La première fois que je suis allée à Bordeaux, j'avais 25 ans et je venais de rencontrer le churros. J'étais une fille de l'Est mais mon mec à moi ne jurait que par l'Ouest et l'Aquitaine, en bon Rochelais qu'il est. Ce jour là, à peine sortie de la Gare Saint-Jean, j'ai découvert que dans certaines contrées les pains au chocolat s'appelaient des chocolatines et qu'on demandait des poches au supermarché pour y mettre ses courses. Là bas, aussi, on fait de l'essence et quand on quitte le boulot le soir, on débauche.
J'ai surtout vu cette lumière si particulière qui n'existe que vers l'Atlantique, humé l'odeur des pins qu'on devine si proches et admiré les facades des immeubles donnant sur les quais, cette perspective qui fait la fierté des Bordelais même si à l'époque les murs étaient noirs de suie, donnant à l'ensemble un aspect bien plus dramatique qu'il n'a aujourd'hui.
Bordeaux fut surtout pour moi cette année là la ville d'une rencontre, celle des amis de mon nouvel amoureux d'alors et plus particulièrement de Nath, sa soeur d'adoption, qui nous accueillit dans son petit appartement pourri du quartier Saint Michel qui n'était pas encore un repère de bobos kiffant le bio. Nath et ses cheveux noirs qui tombaient jusque ses reins, ses saris flamboyants et surtout son rire qu'on entendait des Quinconces à Nansouty. Plusieurs années durant nous avons passé des week-ends enfumés avec elle et la bande, partant l'été à Montalivet, louant tous ensemble des bicoques à pas cher et promenant, c'était selon, nos séants à poil chez les naturistes ou nos deux-pièces du côté des textiles.
Nous avions 20 ans et des brouettes et ne doutions pas une seconde de la pérennité de ces amitiés ni de notre insouciance. Au sein du groupe chacun trouva sa chacune et des enfants pointèrent leur nez, mais au gré des étés, nous continuions à nous retrouver, que ce soit pour un jour ou deux ou tout le mois d'août. Pas d'obligation, rien de formel, la certitude, seulement, de pouvoir frapper à la porte des uns et des autres et d'y trouver un bout de canapé, un verre de vin ou un reste de pâtes.
Seulement voilà, les certitudes n'ont pas beaucoup de poids face au mauvais sort.
Un soir de printemps, il y eut ce coup de téléphone de Nath, nous annonçant qu'une saloperie avait fait tourner son sang.
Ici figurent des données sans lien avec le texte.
(** C22: The scanner is the byte machine: on any carried-over state and any
    received bytes, [feed] returns exactly what feeding them one at a time to
    the specification does, the same error included; it never panics, never
    runs out of fuel, and leaves the parser in a state it can continue from. *)
Theorem feed_refines_bytes p data :
  parser_inv p →
  feed p data = byte_steps p data ∧ no_panic (feed p data) ∧
  ∀ p' n, feed p data = Ok (p', n) → parser_inv p'.
Proof.
  intros Hp. pose proof (wp_byte_steps p data Hp) as Hwp. rewrite (feed_steps p data Hp).
  split_and!; [done|by eapply wp_no_panic|]. intros p' n E. exact (wp_elim _ _ _ Hwp E).
Qed.

(** How the bytes are split into receives does not matter: any sequence of
    pieces completes as many responses, and leaves the same parser (or the same
    error), as their concatenation received at once. *)
Theorem feed_chunking p pieces :
  parser_inv p → feeds p pieces = feed p (concat pieces).
Proof.
  intros Hp. by rewrite feeds_steps, feed_steps.
Qed.
End steps.

(** ** Responses as a server writes them *)

Definition value (base : Z) (ds : list Z) : Z := foldl (λ n d, n * base + d) 0 ds.

(** A body with its length in decimal, or chunks each with its size in
    hexadecimal. *)
Inductive framing : Type :=
| Fixed (len body : bytes)
| Chunked (chunks : list (bytes * bytes)).

Record response := mkResponse { code : bytes; reason : bytes; fields : list bytes; body_of : framing }.

Definition crlf (line : bytes) : bytes := line ++ [13; 10].

Definition render_body (f : framing) : bytes :=
  match f with
  | Fixed len body => crlf (bstr "Content-Length: " ++ len) ++ crlf [] ++ body
  | Chunked chunks =>
      crlf (bstr "Transfer-Encoding: chunked") ++ crlf [] ++
      concat ((λ '(size, data), crlf size ++ crlf data) <$> chunks) ++ crlf [48] ++ crlf []
  end.

Definition render (r : response) : bytes :=
  crlf (bstr "HTTP/1.1 " ++ code r ++ 32 :: reason r) ++ concat (crlf <$> fields r) ++ render_body (body_of r).

Definition code_value (c : bytes) : Z := value 10 ((λ d, d - 48) <$> c).

(** A decimal or hexadecimal numeral of the given value. *)
Definition numeral (digit : Z → option Z) (base : Z) (s : bytes) (n : Z) : Prop :=
  s ≠ [] ∧ n < 2 ^ 64 - 2 ∧ ∃ ds, Forall2 (λ c d, digit c = Some d) s ds ∧ value base ds = n.
Definition dec_digit (c : Z) : option Z := if is_digit c then Some (c - 48) else None.

(** A field that has nothing to do with framing or the connection. *)
Definition other_field (line : bytes) : Prop :=
  10 ∉ line ∧ match line with c :: _ => Z.lor c 0x20 ≠ 99 ∧ Z.lor c 0x20 ≠ 116 | [] => False end.

Definition response_ok (r : response) : Prop :=
  length (code r) = 3%nat ∧ Forall (λ c, is_digit c = true) (code r) ∧ 200 ≤ code_value (code r) ∧
  10 ∉ reason r ∧ Forall other_field (fields r) ∧
  match body_of r with
  | Fixed len body =>
      numeral dec_digit 10 len (zlen body) ∧ (no_body_status (code_value (code r)) = true → body = [])
  | Chunked chunks =>
      Forall (λ '(size, data), numeral hex_digit 16 size (zlen data) ∧ data ≠ []) chunks ∧
      no_body_status (code_value (code r)) = false
  end.
(* ===== verification/PrefixInt.v ===== *)
(** * Prefixed integers and strings — shared by HPACK and QPACK

    [src/http2/hpack.rs] and [src/http3/qpack.rs] each carry their own copy of
    [encode_int], [decode_int], [encode_str] and [read_str]; they differ in the
    width of the integer, in how many continuation bytes they accept and in the
    words of their errors, which is what [codec] holds. *)

From S2P Require Import Prelude.

Module prefix_int.

Record codec := mkCodec {
  width : Z;
  max_shift : Z;
  short : string;
  overflow : string;
  too_long : string;
}.

(** HPACK reads a [u32] with shifts up to 21, QPACK a [u64] with shifts up to
    56. *)
Definition hpack : codec :=
  mkCodec 32 21 "truncated HPACK block" "HPACK integer overflow" "HPACK integer too long".
Definition qpack : codec :=
  mkCodec 64 56 "truncated QPACK field section" "QPACK integer overflow" "QPACK integer too long".

(** [while rest >= 128 { .. }]; a [u64] has at most ten groups of seven bits. *)
Fixpoint encode_rest (fuel : nat) (rest : Z) : bytes :=
  match fuel with
  | O => [u8 rest]
  | S fuel' =>
      if 128 <=? rest then u8 (rest mod 128 + 128) :: encode_rest fuel' (rest / 128)
      else [u8 rest]
  end.

(** [encode_int(out, prefix_bits, mask, value)]: what is appended. *)
Definition encode_int (prefix_bits mask value : Z) : bytes :=
  let max := Z.shiftl 1 prefix_bits - 1 in
  if value <? max then [Z.lor mask (u8 value)]
  else Z.lor mask (u8 max) :: encode_rest 10 (value - max).

Definition encode_str (prefix_bits mask : Z) (s : bytes) : bytes :=
  encode_int prefix_bits mask (zlen s) ++ s.

(** [buf.get(pos).ok_or_else(short)?] *)
Definition get (c : codec) (buf : bytes) (pos : nat) : res Z := ok_or (short c) (buf !! pos).

(** [decode_int_tail]; the shift grows by seven up to [max_shift]. *)
Fixpoint decode_int_tail (fuel : nat) (c : codec) (buf : bytes) (pos : nat) (value shift : Z) : res (Z * nat) :=
  match fuel with
  | O => panic "out of fuel"
  | S fuel' =>
      byte ← get c buf pos;
      let pos := S pos in
      let add := Z.shiftl (Z.land byte 0x7f) shift mod 2 ^ width c in
      value ← ok_or (overflow c) (if decide (value + add < 2 ^ width c) then Some (value + add) else None);
      if Z.land byte 0x80 =? 0 then Ok (value, pos)
      else
        let shift := shift + 7 in
        if max_shift c <? shift then bail (too_long c)
        else decode_int_tail fuel' c buf pos value shift
  end.

(** [decode_int]: the value and the position after it. *)
Definition decode_int (c : codec) (buf : bytes) (pos : nat) (prefix_bits : Z) : res (Z * nat) :=
  let max := Z.shiftl 1 prefix_bits - 1 in
  b ← get c buf pos;
  let first := Z.land b max in
  let pos := S pos in
  if first <? max then Ok (first, pos)
  else decode_int_tail (Z.to_nat (max_shift c / 7 + 1)) c buf pos max 0.

(** [buf.get(pos..end)] *)
Definition get_range (buf : bytes) (pos : nat) (end' : Z) : option bytes :=
  if decide (Z.of_nat pos ≤ end' ∧ end' ≤ zlen buf)
  then Some (take (Z.to_nat (end' - Z.of_nat pos)) (drop pos buf)) else None.

(** [read_str]: the bytes, the Huffman flag and the position after them. *)
Definition read_str (c : codec) (buf : bytes) (pos : nat) (prefix_bits : Z) : res (bytes * bool * nat) :=
  b ← get c buf pos;
  let huffman := negb (Z.land b (Z.shiftl 1 prefix_bits) =? 0) in
  '(len, pos) ← decode_int c buf pos prefix_bits;
  end' ← ok_or (short c) (checked_add (Z.of_nat pos) len);
  s ← ok_or (short c) (get_range buf pos end');
  Ok (s, huffman, Z.to_nat end').
(* ===== verification/Target.v ===== *)
(** * The target of a run — [src/target.rs]

    [parse_target] turns the command line into what every worker sends:
    the address, the authority, the path and the checked header list, the
    HTTP/1.1 request encoded once ([encode_request]) and the field list of
    HTTP/2 and HTTP/3 ([multiplexed_headers]).  A [&str] is its UTF-8 bytes.
    Error messages carry their fixed text; the name or value they quote is left
    out.  Name resolution ([to_socket_addrs]) is the parameter [Resolver].

    The specification is a reader of HTTP/1.1 requests ([read_request]) that
    knows nothing of the encoder: lines end at the first CR LF, a field is split
    at its first colon, and the body is what [Content-Length] says. *)

From S2P Require Import Prelude PrefixInt Http1Parse.

(** [ToSocketAddrs] of a host name and a port; the error is [std]'s. *)
Class Resolver (SocketAddr : Type) := to_socket_addrs : bytes → Z → res (list SocketAddr).

Module target.
Import prefix_int.
Import http1_parse (is_digit, trim_ows, trim_front, is_ows, split_on, checked_digit).

(** ** [str] and [u8] as the code uses them *)

(** [u8::to_ascii_lowercase], [str::to_ascii_lowercase] and
    [str::eq_ignore_ascii_case] *)
Definition lower (c : Z) : Z := if (65 <=? c) && (c <=? 90) then c + 32 else c.
Definition to_ascii_lowercase (s : bytes) : bytes := lower <$> s.
Definition eq_ignore_ascii_case (a b : bytes) : bool := bytes_eqb (to_ascii_lowercase a) (to_ascii_lowercase b).

Definition is_ascii_alphanumeric (c : Z) : bool :=
  is_digit c || ((65 <=? c) && (c <=? 90)) || ((97 <=? c) && (c <=? 122)).

Definition strip_prefix (p s : bytes) : option bytes :=
  if bytes_eqb (take (length p) s) p then Some (drop (length p) s) else None.

(** The bytes before the first one that satisfies [P], and it with the rest. *)
Fixpoint break_at (P : Z → bool) (s : bytes) : bytes * bytes :=
  match s with
  | [] => ([], [])
  | c :: s' => if P c then ([], s) else let '(a, b) := break_at P s' in (c :: a, b)
  end.
(** [str::split_once], [str::rsplit_once] *)
Definition split_once (c : Z) (s : bytes) : option (bytes * bytes) :=
  match break_at (Z.eqb c) s with (a, _ :: b) => Some (a, b) | _ => None end.
Definition rsplit_once (c : Z) (s : bytes) : option (bytes * bytes) :=
  match split_once c (reverse s) with Some (b, a) => Some (reverse a, reverse b) | None => None end.

Definition starts_with (c : Z) (s : bytes) : bool := bool_decide (head s = Some c).
Definition ends_with (c : Z) (s : bytes) : bool := bool_decide (last s = Some c).
Definition contains (c : Z) (s : bytes) : bool := existsb (Z.eqb c) s.
(** [trim_start_matches], [trim_end_matches] of one character *)
Fixpoint trim_start_matches (c : Z) (s : bytes) : bytes :=
  match s with x :: s' => if x =? c then trim_start_matches c s' else s | [] => [] end.
Definition trim_end_matches (c : Z) (s : bytes) : bytes := reverse (trim_start_matches c (reverse s)).

(** [str::trim]: the UTF-8 encodings of the characters Unicode calls white
    space, taken off both ends. *)
Definition white_space : list bytes :=
  [[9]; [10]; [11]; [12]; [13]; [32]; [0xc2; 0x85]; [0xc2; 0xa0]; [0xe1; 0x9a; 0x80]] ++
  ((λ c, [0xe2; 0x80; c]) <$> [0x80; 0x81; 0x82; 0x83; 0x84; 0x85; 0x86; 0x87; 0x88; 0x89; 0x8a; 0xa8; 0xa9; 0xaf]) ++
  [[0xe2; 0x81; 0x9f]; [0xe3; 0x80; 0x80]].
Fixpoint strip_any (ps : list bytes) (s : bytes) : option bytes :=
  match ps with
  | [] => None
  | p :: ps' => match strip_prefix p s with Some r => Some r | None => strip_any ps' s end
  end.
Fixpoint trim_chars (fuel : nat) (ps : list bytes) (s : bytes) : bytes :=
  match fuel with
  | O => s
  | S fuel' => match strip_any ps s with Some r => trim_chars fuel' ps r | None => s end
  end.
Definition trim (s : bytes) : bytes :=
  let s := trim_chars (length s) white_space s in
  reverse (trim_chars (length s) (reverse <$> white_space) (reverse s)).

(** [str::parse] into an unsigned integer of at most [max]: an optional plus
    sign, then at least one digit. *)
Fixpoint parse_digits (max n : Z) (s : bytes) : option Z :=
  match s with
  | [] => Some n
  | c :: s' =>
      if is_digit c then
        let n' := n * 10 + (c - 48) in if n' <=? max then parse_digits max n' s' else None
      else None
  end.
Definition parse_uint (max : Z) (s : bytes) : option Z :=
  match s with
  | [] => None
  | c :: s' =>
      if c =? 43 then match s' with [] => None | _ => parse_digits max 0 s' end
      else parse_digits max 0 s
  end.
(* ===== verification/Incremental.v ===== *)
(** * Reading a stream in pieces

    The HTTP/3 readers of [src/http3/proto.rs] and [Connection::feed] of
    [src/http2/conn.rs] all work the same way: a receive is appended to what
    earlier ones left unfinished, as many whole units as possible are read off
    the front, and the rest is kept.  [Incremental] is the interface such a
    reader offers, one unit at a time; from its laws it follows, once for all
    of them, that the result does not depend on how the stream was cut up. *)

From S2P Require Import Prelude.

(** [step s buf] reads one unit: [None] when more bytes are needed, otherwise
    the new state and how many bytes were used, or an error. *)
Class Incremental (St : Type) := {
  step : St → bytes → option (res (St * nat));
  (** Units that use no bytes must make [rank] smaller. *)
  rank : St → nat;
}.

(** What [step] decides does not change when more bytes arrive, and it makes
    progress. *)
Class IncrementalLaws (St : Type) `{Incremental St} := {
  step_more s buf r more : step s buf = Some r → step s (buf ++ more) = Some r;
  step_progress s buf s' n : bytes_ok buf → step s buf = Some (Ok (s', n)) →
    (n ≤ length buf)%nat ∧ (n = 0%nat → (rank s' < rank s)%nat);
  rank_bound s : (rank s ≤ 1)%nat;
}.

Module incremental.
Section driver.
Context `{IncrementalLaws St}.

(** Read units until one is unfinished: the state and the bytes left. *)
Fixpoint drive (fuel : nat) (s : St) (buf : bytes) : res (St * bytes) :=
  match fuel with
  | O => panic "out of fuel"
  | S fuel' =>
      match step s buf with
      | None => Ok (s, buf)
      | Some (Err e) => Err e
      | Some (Ok (s', n)) => drive fuel' s' (drop n buf)
      end
  end.

(** Units that use no bytes come one at a time between those that do. *)
Definition enough (s : St) (buf : bytes) : nat := (2 * length buf + rank s + 1)%nat.
Definition consume (s : St) (buf : bytes) : res (St * bytes) := drive (2 * length buf + 2) s buf.

Lemma enough_step s buf s' n :
  bytes_ok buf → step s buf = Some (Ok (s', n)) → (enough s' (drop n buf) < enough s buf)%nat.
Proof.
  intros Hok Hs. destruct (step_progress _ _ _ _ Hok Hs) as [Hn Hz]. unfold enough. rewrite length_drop.
  pose proof (rank_bound s'). destruct n as [|n]; [specialize (Hz eq_refl); lia|lia].
Qed.

Lemma drive_fuel fuel1 : ∀ fuel2 s buf,
  bytes_ok buf → (enough s buf ≤ fuel1)%nat → (enough s buf ≤ fuel2)%nat → drive fuel1 s buf = drive fuel2 s buf.
Proof.
  induction fuel1 as [|fuel1 IH]; intros fuel2 s buf Hok H1 H2; [unfold enough in H1; lia|].
  destruct fuel2 as [|fuel2]; [unfold enough in H2; lia|]. cbn [drive].
  destruct (step s buf) as [[[s' n]|e]|] eqn:Hs; [|done|done].
  pose proof (enough_step _ _ _ _ Hok Hs). apply IH; [by apply bytes_ok_drop|lia|lia].
Qed.

Lemma consume_fuel fuel s buf : bytes_ok buf → (enough s buf ≤ fuel)%nat → drive fuel s buf = consume s buf.
Proof. intros Hok Hf. apply drive_fuel; [done|done|]. unfold enough. pose proof (rank_bound s). lia. Qed.

(** Reading one unit, then the rest. *)
Lemma consume_step s buf s' n :
  bytes_ok buf → step s buf = Some (Ok (s', n)) → consume s buf = consume s' (drop n buf).
Proof.
  intros Hok Hs. pose proof (enough_step _ _ _ _ Hok Hs) as He.
  rewrite <- (consume_fuel (S (enough s buf)) s buf) by (done || lia).
  cbn [drive]. rewrite Hs. apply consume_fuel; [by apply bytes_ok_drop|lia].
Qed.
Lemma consume_stop s buf : step s buf = None → consume s buf = Ok (s, buf).
Proof. intros Hs. unfold consume. rewrite Nat.add_comm. cbn [drive Nat.add]. by rewrite Hs. Qed.
Lemma consume_error s buf e : step s buf = Some (Err e) → consume s buf = Err e.
Proof. intros Hs. unfold consume. rewrite Nat.add_comm. cbn [drive Nat.add]. by rewrite Hs. Qed.

(** Induction over the units read. *)
Lemma consume_ind (P : St → bytes → Prop) :
  (∀ s buf, step s buf = None → P s buf) →
  (∀ s buf e, step s buf = Some (Err e) → P s buf) →
  (∀ s buf s' n, bytes_ok buf → step s buf = Some (Ok (s', n)) → P s' (drop n buf) → P s buf) →
  ∀ s buf, bytes_ok buf → P s buf.
Proof.
  intros Hstop Herr Hstep s buf. remember (enough s buf) as k eqn:Hk. revert s buf Hk.
  induction k as [k IH] using lt_wf_ind. intros s buf -> Hok.
  destruct (step s buf) as [[[s' n]|e]|] eqn:Hs; [|by eapply Herr|by apply Hstop].
  eapply Hstep; [done|exact Hs|]. eapply IH; [|done|by apply bytes_ok_drop]. by apply enough_step.
Qed.

(** What is read from a prefix is read from the whole. *)
Lemma consume_app s buf more :
  bytes_ok buf → bytes_ok more →
  consume s (buf ++ more) = ('(s', rest) ← consume s buf; consume s' (rest ++ more)).
Proof.
  intros Hbuf Hmore. revert s buf Hbuf. apply consume_ind.
  - intros s buf Hs. by rewrite (consume_stop s buf Hs).
  - intros s buf e Hs. rewrite (consume_error s buf e Hs). by apply consume_error, step_more.
  - intros s buf s' n Hok Hs IH. rewrite (consume_step s buf s' n Hok Hs).
    rewrite (consume_step s (buf ++ more) s' n) by (by apply bytes_ok_app || by apply step_more).
    destruct (step_progress _ _ _ _ Hok Hs) as [Hn _]. by rewrite drop_app_le.
Qed.

(** What is left over is an unfinished unit, a suffix of what was given. *)
Lemma consume_stuck s buf s' rest :
  bytes_ok buf → consume s buf = Ok (s', rest) → step s' rest = None ∧ ∃ n, rest = drop n buf.
Proof.
  revert s buf. apply (consume_ind (λ s buf, consume s buf = Ok (s', rest) → step s' rest = None ∧ ∃ n, rest = drop n buf)).
  - intros s buf Hs. rewrite (consume_stop s buf Hs). intros [= <- <-]. split; [done|]. by exists 0%nat.
  - intros s buf e Hs. by rewrite (consume_error s buf e Hs).
  - intros s buf s1 n Hok Hs IH. rewrite (consume_step s buf s1 n Hok Hs). intros [Hst [k ->]]%IH. split; [done|].
    exists (n + k)%nat. by rewrite drop_drop.
Qed.

(** An invariant of the steps, and the absence of panics. *)
Lemma wp_consume (Inv : St → Prop) s buf :
  (∀ s buf, Inv s → bytes_ok buf → match step s buf with Some r => wp r (λ x, Inv x.1) | None => True end) →
  Inv s → bytes_ok buf → wp (consume s buf) (λ x, Inv x.1 ∧ bytes_ok x.2).
Proof.
  intros Hstep Hi Hok. pose proof Hok as Hok'. revert s buf Hok' Hi Hok.
  apply (consume_ind (λ s buf, Inv s → bytes_ok buf → wp (consume s buf) (λ x, Inv x.1 ∧ bytes_ok x.2))).
  - intros s buf Hs Hi Hb. by rewrite (consume_stop s buf Hs).
  - intros s buf e Hs Hi Hb. rewrite (consume_error s buf e Hs). specialize (Hstep s buf Hi Hb). rewrite Hs in Hstep.
    by destruct e.
  - intros s buf s' n Hok Hs IH Hi Hb. rewrite (consume_step s buf s' n Hok Hs). specialize (Hstep s buf Hi Hb).
    rewrite Hs in Hstep. apply IH; [exact Hstep|by apply bytes_ok_drop].
Qed.

(** A reader keeps the unfinished unit between receives. *)
Definition feed (r : St * bytes) (data : bytes) : res (St * bytes) := consume (fst r) (snd r ++ data).
Fixpoint feeds (r : St * bytes) (pieces : list bytes) : res (St * bytes) :=
  match pieces with
  | [] => Ok r
  | d :: pieces' => r ← feed r d; feeds r pieces'
  end.

(** Between receives the carried-over bytes are unfinished. *)
Definition resting (r : St * bytes) : Prop := step (fst r) (snd r) = None.

Lemma feeds_concat r pieces :
  bytes_ok (snd r) → bytes_ok (concat pieces) → resting r → feeds r pieces = feed r (concat pieces).
Proof.
  revert r. induction pieces as [|d pieces IH]; intros [s p] Hp Hok Hr; cbn [feeds concat snd] in *.
  - unfold feed. cbn [fst snd]. rewrite app_nil_r. by rewrite consume_stop.
  - apply bytes_ok_app in Hok as [Hd Hok]. assert (bytes_ok (p ++ d)) as Hpd by by apply bytes_ok_app.
    unfold feed at 2. cbn [fst snd]. rewrite app_assoc, consume_app by done. unfold feed at 1. cbn [fst snd].
    destruct (consume s (p ++ d)) as [[s' rest]|e] eqn:E; [|done]. cbn [mbind result_bind].
    destruct (consume_stuck _ _ _ _ Hpd E) as [Hst [n ->]].
    apply IH; [by apply bytes_ok_drop|done|exact Hst].
Qed.
End driver.
End incremental.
Ça ne serait rien assuraient les médecins, une ou deux chimio et puis s'en va. Six mois plus tard c'est Nath qui s'en est allée, et avec elle ce rire qu'on entendait des Quinconces à Nansouty.
Il nous a fallu du temps pour revenir à Bordeaux, pour emprunter à nouveau ces rues de Saint-Michel sans avoir l'impression que nous allions, au détour de l'une d'entre elles, tomber sur une fille en sari aux cheveux tressés.
Mais parce que la vie se doit d'être la plus forte, nous avons réappris à aimer la ville et parfois, comme ce fut le cas en ce long week-end de pentecôte, nous allons rendre visite à ceux de ces amis qui sont restés. L'occasion de constater que si les tempes ont blanchi, les enfants grandi et les maisons remplacé les apparts un peu pourris, l'essentiel est toujours là. Les apéros commencent toujours aussi tôt, remplaçant petit à petit le repas qui, verre après verre, est remis au lendemain. Nous retrouvons le rythme de nos échanges, les confidences sur le temps qui passe, les amours parfois chiennes et dieu que c'est compliqué, parfois, d'être parents.
Trois jours qui filent en moins de temps qui ne faut pour le dire, une nuit chez les uns, une chez les autres et à chaque fois, mi casa es tu casa. Le temps de tirer des plans sur la comète de comment ce serait si d'aventure on finissait par se décider à migrer vers l'ouest et l'heure du retour à Paris sonne. Et bien que sachant que le bonheur ne dépend ni de la lumière de l'Atlantique ni du nom que l'on donne aux viennoiseries, il faut bien avouer que l'arrivée gare Montparnasse ne s'est pas faite sans un pincement au coeur, cette impression que peut-être, une autre vie nous attend, dans cet ailleurs où il fut un temps, on entendait son rire, des Quinconces à Nansouty...
Des baisers à D & M et N & R et tous leurs adorables rejetons.